* _WHAT TO PRODUCE_:
Would you write out, word for word, each line of the records below from the top through the one holding "st2, o, map_entries."?

(Stored items)
Lemma clone_cell_advanced d st c c' st' :
  inv (Some d) st -> target st d -> c ∈ heap_cells h0 -> clone_cell nothing c st = (c', st') ->
  advanced (Some d) st st' /\ copied st' c c' /\ target st' d /\ objs st' !! d = objs st !! d.
Proof.
  intros Hi Ht Hc Hrun. pose proof (target_lt _ st d Hi Ht) as Hd.
  destruct (clone_cell_spec (Some d) st c c' st' Hi Hc ltac:(intros ? [= <-]; lia) Hrun) as [[I L K M] Hcp].
  split; [by split|]. split; [done|]. split; [|apply K; lia]. destruct Ht as [[a Ha]|[v Hv]].
  - left. exists a. eapply lookup_weaken; [exact Ha|apply (lt_maps _ _ L)].
  - right. exists v. eapply lookup_weaken; [exact Hv|apply (lt_slices _ _ L)].
Qed.

Lemma fill_map_spec d kvs : forall st built,
  inv (Some d) st -> target st d -> objs st !! d = Some (OMap built) -> NoDup kvs.*1 -> (forall kv, kv ∈ kvs -> kv.2 ∈ heap_cells h0) ->
  let st' := fill_map nothing d kvs st in
  advanced (Some d) st st' /\ exists built', objs st' !! d = Some (OMap built') /\
    forall k, match (list_to_map kvs : gmap string cell) !! k with
              | Some c => exists c', built' !! k = Some c' /\ copied st' c c'
              | None => built' !! k = built !! k
              end.
Proof.
  induction kvs as [|[k v] kvs IH]; intros st built Hi Ht Hd Hnd Hin; cbn [fill_map].
  - split; [split; [done|apply later_refl|done]|]. exists built. split; [done|]. intros k. cbn. by rewrite lookup_empty.
  - destruct (clone_cell nothing v st) as [c st1] eqn:Hrun. cbn in Hnd. apply NoDup_cons in Hnd as [Hk Hnd].
    destruct (clone_cell_advanced d st v c st1 Hi Ht (Hin (k, v) ltac:(set_solver)) Hrun) as (A1 & Hcp & Ht1 & Hd1).
    set (o := OMap (<[k := c]> (map_entries (cs_heap st1) (Some d)))). set (st2 := with_heap (store d o (cs_heap st1)) st1).
    assert (A2 : advanced (Some d) st1 st2) by (apply advanced_store; [apply A1|done]).
    assert (Hd2 : objs st2 !! d = Some (OMap (<[k := c]> built))).
    { unfold st2, o, map_entries. cbn -[lookup]. rewrite Hd1, Hd. apply lookup_insert_eq. }
    destruct (IH st2 (<[k := c]> built) (ad_inv _ _ _ A2) Ht1 Hd2 Hnd ltac:(intros; apply Hin; set_solver)) as (A3 & built' & Hb & Hall).
    split; [eapply advanced_trans; [exact A1|eapply advanced_trans; [exact A2|exact A3]]|]. exists built'. split; [done|]. intros k'. cbn.
    specialize (Hall k'). destruct (decide (k' = k)) as [->|Hne].
    + rewrite lookup_insert_eq. rewrite not_elem_of_list_to_map_1 in Hall by done. exists c. rewrite Hall, lookup_insert_eq. split; [done|].
      eapply copied_later; [apply A3|]. eapply copied_later; [apply A2|done].
    + rewrite lookup_insert_ne by done. destruct (list_to_map kvs !! k'); [done|]. by rewrite Hall, lookup_insert_ne.
Qed.

Lemma fill_array_spec d items : forall i st built,
  inv (Some d) st -> target st d -> objs st !! d = Some (OArray built) -> i + length items = length built -> (forall c, c ∈ items -> c ∈ heap_cells h0) ->
  let st' := fill_array nothing d i items st in
  advanced (Some d) st st' /\ exists built', objs st' !! d = Some (OArray built') /\ length built' = length built /\
    (forall j, j < i -> built' !! j = built !! j) /\
    forall j c, items !! j = Some c -> exists c', built' !! (i + j) = Some c' /\ copied st' c c'.
Proof.
  induction items as [|v items IH]; intros i st built Hi Ht Hd Hlen Hin; cbn [fill_array].
  - split; [split; [done|apply later_refl|done]|]. exists built. done.
  - destruct (clone_cell nothing v st) as [c st1] eqn:Hrun. cbn in Hlen.
    destruct (clone_cell_advanced d st v c st1 Hi Ht (Hin v ltac:(set_solver)) Hrun) as (A1 & Hcp & Ht1 & Hd1).
    set (o := OArray (<[i := c]> (array_items (cs_heap st1) d))). set (st2 := with_heap (store d o (cs_heap st1)) st1).
    assert (A2 : advanced (Some d) st1 st2) by (apply advanced_store; [apply A1|done]).
    assert (Hd2 : objs st2 !! d = Some (OArray (<[i := c]> built))).
    { unfold st2, o, array_items. cbn -[lookup]. rewrite Hd1, Hd. apply lookup_insert_eq. }
    destruct (IH (S i) st2 (<[i := c]> built) (ad_inv _ _ _ A2) Ht1 Hd2 ltac:(rewrite length_insert; lia) ltac:(intros; apply Hin; set_solver)) as (A3 & built' & Hb & Hl & Hlow & Hall).
    split; [eapply advanced_trans; [exact A1|eapply advanced_trans; [exact A2|exact A3]]|]. exists built'. rewrite length_insert in Hl. split; [done|]. split; [done|].
    split; [intros j Hj; rewrite Hlow by lia; by rewrite list_lookup_insert_ne by lia|].
    intros [|j] c0 Hj; cbn in Hj.
    + injection Hj as ->. rewrite Nat.add_0_r. exists c. rewrite Hlow, list_lookup_insert_eq by lia. split; [done|].
      eapply copied_later; [apply A3|]. eapply copied_later; [apply A2|done].
    + rewrite Nat.add_succ_r. by apply Hall.
Qed.

(** ** The drain *)

Context (order : nat -> gmap string cell -> list (string * cell)).
Context (Horder : forall n kvs, order n kvs ≡ₚ map_to_list kvs).

Lemma order_facts n a : NoDup (order n (map_entries h0 a)).*1 /\ (forall kv, kv ∈ order n (map_entries h0 a) -> kv.2 ∈ heap_cells h0) /\
  (list_to_map (order n (map_entries h0 a)) : gmap string cell) = map_entries h0 a.
Proof.
  assert (Hnd : NoDup (order n (map_entries h0 a)).*1) by (rewrite (Horder n); apply NoDup_fst_map_to_list).
  split; [done|]. split.
  - intros [k c]. rewrite (Horder n), elem_of_map_to_list. apply map_entries_in.
  - rewrite (list_to_map_proper _ (map_to_list (map_entries h0 a)) Hnd (Horder n _)). apply list_to_map_to_list.
Qed.

(** Popping a job leaves its clone to be filled. *)
Lemma pop_map a d work st :
  inv None st -> cs_mapWork st = (a, d) :: work ->
  let st1 := MkC (cs_heap st) (cs_seenMap st) (cs_seenSlice st) work (cs_sliceWork st) in
  inv (Some d) st1 /\ target st1 d /\ objs st1 !! d = Some (OMap ∅) /\ cs_seenMap st !! a = Some d.
Proof.
  intros Hi Hw st1. destruct (iv_mapWork _ _ Hi a d ltac:(rewrite Hw; set_solver)) as (Hs & Ho & _).
  destruct (iv_nodup _ _ Hi) as [Hnd Hnds]. rewrite Hw in Hnd. apply NoDup_cons in Hnd as [Hnin Hnd].
  split; [|split; [left; by exists a|done]]. destruct Hi. split; cbn -[target replicate]; try done.
  - intros b e Hb. destruct (iv_mapWork0 b e ltac:(rewrite Hw; set_solver)) as (Hsb & Hob & _). split_and!; [done..|]. intros [= ->].
    by rewrite (iv_map_inj0 b a e Hsb Hs) in Hb.
  - intros v e Hv. destruct (iv_sliceWork0 v e Hv) as (Hsv & Hov & _). split_and!; [done..|]. intros [= ->]. by eapply iv_apart0.
  - intros b e Hb Hnw Hne. apply iv_map_done0; [done| |done]. rewrite Hw. apply not_elem_of_cons. split; [congruence|done].
  - intros v e Hv Hnw _. by apply iv_slice_done0.
Qed.
Lemma pop_slice v d work st :
  inv None st -> cs_sliceWork st = (v, d) :: work ->
  let st1 := MkC (cs_heap st) (cs_seenMap st) (cs_seenSlice st) (cs_mapWork st) work in
  inv (Some d) st1 /\ target st1 d /\ objs st1 !! d = Some (OArray (replicate (vw_len v) (CLeaf nothing))) /\ cs_seenSlice st !! v = Some d.
Proof.
  intros Hi Hw st1. destruct (iv_sliceWork _ _ Hi v d ltac:(rewrite Hw; set_solver)) as (Hs & Ho & _).
  destruct (iv_nodup _ _ Hi) as [Hndm Hnd]. rewrite Hw in Hnd. apply NoDup_cons in Hnd as [Hnin Hnd].
  split; [|split; [right; by exists v|done]]. destruct Hi. split; cbn -[target replicate]; try done.
  - intros b e Hb. destruct (iv_mapWork0 b e Hb) as (Hsb & Hob & _). split_and!; [done..|]. intros [= ->]. by eapply iv_apart0.
  - intros b e Hb. destruct (iv_sliceWork0 b e ltac:(rewrite Hw; set_solver)) as (Hsb & Hob & _). split_and!; [done..|]. intros [= ->].
    by rewrite (iv_slice_inj0 b v e Hsb Hs) in Hb.
  - intros b e Hb Hnw _. by apply iv_map_done0.
  - intros b e Hb Hnw Hne. apply iv_slice_done0; [done| |done]. rewrite Hw. apply not_elem_of_cons. split; [congruence|done].
Qed.
(** The options a caller can write. *)
Definition data_option (opt : dataFileConfig -> dataFileConfig) : Prop :=
  (exists n, opt = WithDataFileMaxSize n) \/ (exists n, opt = WithDataFileMaxElements n).
Lemma resolve_positive opts : Forall data_option opts ->
  (0 < cfg_maxElements (resolveDataFileConfig opts))%Z /\ (0 < cfg_maxFileSize (resolveDataFileConfig opts) <= maxAllowedCeiling)%Z.
Proof.
  unfold resolveDataFileConfig. intros Ho.
  assert (H0 : (0 < cfg_maxElements (MkFileConfig defaultMaxFileSize (Z.of_nat defaultMaxElements)))%Z /\
               (0 < cfg_maxFileSize (MkFileConfig defaultMaxFileSize (Z.of_nat defaultMaxElements)) <= maxAllowedCeiling)%Z).
  { cbn [cfg_maxElements cfg_maxFileSize]. unfold defaultMaxElements. rewrite Z2Nat.id by lia. unfold maxAllowedCeiling, int64_max, defaultMaxFileSize. lia. }
  revert H0. generalize (MkFileConfig defaultMaxFileSize (Z.of_nat defaultMaxElements)).
  induction Ho as [|opt opts Hopt Ho IH]; intros c H0; [done|]. cbn [foldl]. apply IH. destruct H0 as [H1 H2].
  destruct Hopt as [[n ->]|[n ->]]; [unfold WithDataFileMaxSize, clampCeiling|unfold WithDataFileMaxElements];
    (destruct (Z.ltb_spec 0 n); [|done]); cbn [cfg_maxElements cfg_maxFileSize]; split; [done || lia| |done || lia|done].
  destruct (Z.ltb_spec maxAllowedCeiling n); unfold maxAllowedCeiling, int64_max in *; lia.
Qed.

(** What was written within a ceiling is read within it. *)
Lemma read_written text ceiling path (fs : gmap string string) : checkWriteSize (Z.of_nat (String.length text)) ceiling = None ->
  readBoundedFileCapped None path ceiling (<[path := text]> fs) = Ok text.
Proof.
  unfold checkWriteSize, readBoundedFileCapped, read_capped. rewrite lookup_insert_eq.
  destruct (Z.ltb_spec (effectiveFileSize ceiling) (Z.of_nat (String.length text))); [done|]. intros _.
  destruct (Z.ltb_spec (effectiveFileSize ceiling) (Z.min (Z.of_nat (String.length text)) (readLimit (effectiveFileSize ceiling)))); [lia|done].
Qed.
Lemma written_elements n ceiling : (0 < ceiling)%Z -> checkWriteElements n ceiling = None -> (n <= ceiling)%Z.
Proof.
  unfold checkWriteElements, effectiveElements. intros Hc. destruct (Z.leb_spec ceiling 0); [lia|]. by destruct (Z.ltb_spec ceiling n).
Qed.

(** C15: A file pair is a round trip.  A [SaveToJSON] that returns nil has written the
    named file and no other, and [LoadFromJSON] under the same options then returns nil,
    whatever the receiving data held, and leaves it with the saved id, statuses, waits,
    rollback marker and cause, and each value as JSON gives it back: the canonical form of
    the stores where the values are exact.  A save that fails has written nothing. *)
Theorem SaveToJSON_LoadFromJSON io path opts w fs w0 :
  plain_state w -> Forall data_option opts ->
  match SaveToJSON io path opts w fs with
  | (None, fs') =>
      (exists text, Snapshot w = Ok text /\ fs' = <[path := text]> fs) /\
      LoadFromJSON None path opts fs' w0 = (None, reloaded w w0) /\
      (map_Forall (fun _ v => exact_value v) (wd_data w) ->
       wd_data (reloaded w w0) = wd_data (canonicalizeForStore w) /\ wd_outputs (reloaded w w0) = wd_outputs (canonicalizeForStore w))
  | (Some _, fs') => fs' = fs
  end.
Proof.
  intros Hp Ho. unfold SaveToJSON. destruct (Snapshot w) as [text|e] eqn:Hc; [|done].
  destruct (resolve_positive opts Ho) as [He Hs]. unfold first_error. cbn [omap list_omap id].
  destruct (checkWriteSize _ _) eqn:Hsize; [done|]. destruct (checkWriteElements _ _) eqn:Helem; [done|]. destruct (checkJSONDepth text) eqn:Hd; [done|].
  destruct io as [e|]; [done|]. split; [by exists text|]. split; [|by apply (reloaded_canonical w w0 text)].
  unfold LoadFromJSON, loadSnapshotBounded. rewrite (read_written text _ path fs Hsize). by rewrite (load_snapshot w text _ w0 Hp Hc (written_elements _ _ He Helem)).
Qed.
End json.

* _RESULT_:
Lemma clone_cell_advanced d st c c' st' :
  inv (Some d) st -> target st d -> c ∈ heap_cells h0 -> clone_cell nothing c st = (c', st') ->
  advanced (Some d) st st' /\ copied st' c c' /\ target st' d /\ objs st' !! d = objs st !! d.
Proof.
  intros Hi Ht Hc Hrun. pose proof (target_lt _ st d Hi Ht) as Hd.
  destruct (clone_cell_spec (Some d) st c c' st' Hi Hc ltac:(intros ? [= <-]; lia) Hrun) as [[I L K M] Hcp].
  split; [by split|]. split; [done|]. split; [|apply K; lia]. destruct Ht as [[a Ha]|[v Hv]].
  - left. exists a. eapply lookup_weaken; [exact Ha|apply (lt_maps _ _ L)].
  - right. exists v. eapply lookup_weaken; [exact Hv|apply (lt_slices _ _ L)].
Qed.

Lemma fill_map_spec d kvs : forall st built,
  inv (Some d) st -> target st d -> objs st !! d = Some (OMap built) -> NoDup kvs.*1 -> (forall kv, kv ∈ kvs -> kv.2 ∈ heap_cells h0) ->
  let st' := fill_map nothing d kvs st in
  advanced (Some d) st st' /\ exists built', objs st' !! d = Some (OMap built') /\
    forall k, match (list_to_map kvs : gmap string cell) !! k with
              | Some c => exists c', built' !! k = Some c' /\ copied st' c c'
              | None => built' !! k = built !! k
              end.
Proof.
  induction kvs as [|[k v] kvs IH]; intros st built Hi Ht Hd Hnd Hin; cbn [fill_map].
  - split; [split; [done|apply later_refl|done]|]. exists built. split; [done|]. intros k. cbn. by rewrite lookup_empty.
  - destruct (clone_cell nothing v st) as [c st1] eqn:Hrun. cbn in Hnd. apply NoDup_cons in Hnd as [Hk Hnd].
    destruct (clone_cell_advanced d st v c st1 Hi Ht (Hin (k, v) ltac:(set_solver)) Hrun) as (A1 & Hcp & Ht1 & Hd1).
    set (o := OMap (<[k := c]> (map_entries (cs_heap st1) (Some d)))). set (st2 := with_heap (store d o (cs_heap st1)) st1).
    assert (A2 : advanced (Some d) st1 st2) by (apply advanced_store; [apply A1|done]).
    assert (Hd2 : objs st2 !! d = Some (OMap (<[k := c]> built))).
    { unfold st2, o, map_entries. cbn -[lookup]. rewrite Hd1, Hd. apply lookup_insert_eq. }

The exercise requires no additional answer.